**Material provided:**
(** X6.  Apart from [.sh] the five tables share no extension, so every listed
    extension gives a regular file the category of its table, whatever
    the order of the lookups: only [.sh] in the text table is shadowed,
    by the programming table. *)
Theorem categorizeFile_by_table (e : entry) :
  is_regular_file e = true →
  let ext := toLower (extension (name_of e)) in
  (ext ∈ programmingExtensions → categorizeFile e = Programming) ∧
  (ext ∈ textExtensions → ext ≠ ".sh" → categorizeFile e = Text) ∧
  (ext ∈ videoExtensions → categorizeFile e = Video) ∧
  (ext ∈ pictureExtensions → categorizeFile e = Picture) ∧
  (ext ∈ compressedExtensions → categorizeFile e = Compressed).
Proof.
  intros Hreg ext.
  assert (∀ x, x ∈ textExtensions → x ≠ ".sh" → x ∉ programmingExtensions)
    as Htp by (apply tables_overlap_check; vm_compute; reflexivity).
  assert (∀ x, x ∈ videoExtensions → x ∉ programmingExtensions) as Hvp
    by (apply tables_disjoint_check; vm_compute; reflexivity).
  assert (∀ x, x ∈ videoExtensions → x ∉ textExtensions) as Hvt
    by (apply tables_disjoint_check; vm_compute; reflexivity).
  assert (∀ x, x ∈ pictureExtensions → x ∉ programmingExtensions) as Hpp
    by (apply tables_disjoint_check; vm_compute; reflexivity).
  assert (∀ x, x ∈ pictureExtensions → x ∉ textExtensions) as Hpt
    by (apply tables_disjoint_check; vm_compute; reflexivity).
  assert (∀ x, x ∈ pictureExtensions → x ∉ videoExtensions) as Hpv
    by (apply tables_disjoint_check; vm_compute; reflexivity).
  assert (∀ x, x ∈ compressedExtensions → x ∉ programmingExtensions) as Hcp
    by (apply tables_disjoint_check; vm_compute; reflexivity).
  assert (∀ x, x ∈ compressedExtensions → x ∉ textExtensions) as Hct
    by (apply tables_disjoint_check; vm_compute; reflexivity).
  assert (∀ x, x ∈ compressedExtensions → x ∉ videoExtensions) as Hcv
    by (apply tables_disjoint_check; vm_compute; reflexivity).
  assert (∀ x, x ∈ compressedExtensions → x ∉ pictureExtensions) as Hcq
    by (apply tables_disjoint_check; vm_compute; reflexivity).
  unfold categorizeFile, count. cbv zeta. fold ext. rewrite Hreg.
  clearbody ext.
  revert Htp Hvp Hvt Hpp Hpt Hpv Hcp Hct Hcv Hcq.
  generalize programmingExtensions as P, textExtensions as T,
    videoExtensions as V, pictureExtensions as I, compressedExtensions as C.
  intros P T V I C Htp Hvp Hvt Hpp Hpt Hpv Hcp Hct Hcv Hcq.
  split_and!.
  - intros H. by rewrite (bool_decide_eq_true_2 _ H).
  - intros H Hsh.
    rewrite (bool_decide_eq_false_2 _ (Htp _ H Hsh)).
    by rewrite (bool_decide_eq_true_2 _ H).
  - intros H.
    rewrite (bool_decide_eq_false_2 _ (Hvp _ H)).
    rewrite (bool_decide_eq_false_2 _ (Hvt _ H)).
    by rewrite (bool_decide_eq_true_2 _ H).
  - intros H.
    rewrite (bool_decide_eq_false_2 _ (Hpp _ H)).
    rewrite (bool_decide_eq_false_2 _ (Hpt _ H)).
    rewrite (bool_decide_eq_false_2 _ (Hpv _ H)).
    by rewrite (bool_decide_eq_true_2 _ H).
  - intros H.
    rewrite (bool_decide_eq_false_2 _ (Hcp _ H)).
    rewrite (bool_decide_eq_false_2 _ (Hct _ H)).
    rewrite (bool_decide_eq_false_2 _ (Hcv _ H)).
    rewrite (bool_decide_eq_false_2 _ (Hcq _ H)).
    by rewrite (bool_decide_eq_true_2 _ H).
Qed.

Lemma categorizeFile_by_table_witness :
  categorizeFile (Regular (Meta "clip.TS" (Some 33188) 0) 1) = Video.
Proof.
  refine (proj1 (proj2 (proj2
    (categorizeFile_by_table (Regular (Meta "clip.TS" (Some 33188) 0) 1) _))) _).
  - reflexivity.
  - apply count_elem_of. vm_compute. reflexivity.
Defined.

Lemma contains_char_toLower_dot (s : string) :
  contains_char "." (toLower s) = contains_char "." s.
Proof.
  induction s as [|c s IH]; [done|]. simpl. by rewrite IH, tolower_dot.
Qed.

**To do:** Scan the material above for the string "Some", returning each line that contains it.

**Result of this exercise:**
  categorizeFile (Regular (Meta "clip.TS" (Some 33188) 0) 1) = Video.
    (categorizeFile_by_table (Regular (Meta "clip.TS" (Some 33188) 0) 1) _))) _).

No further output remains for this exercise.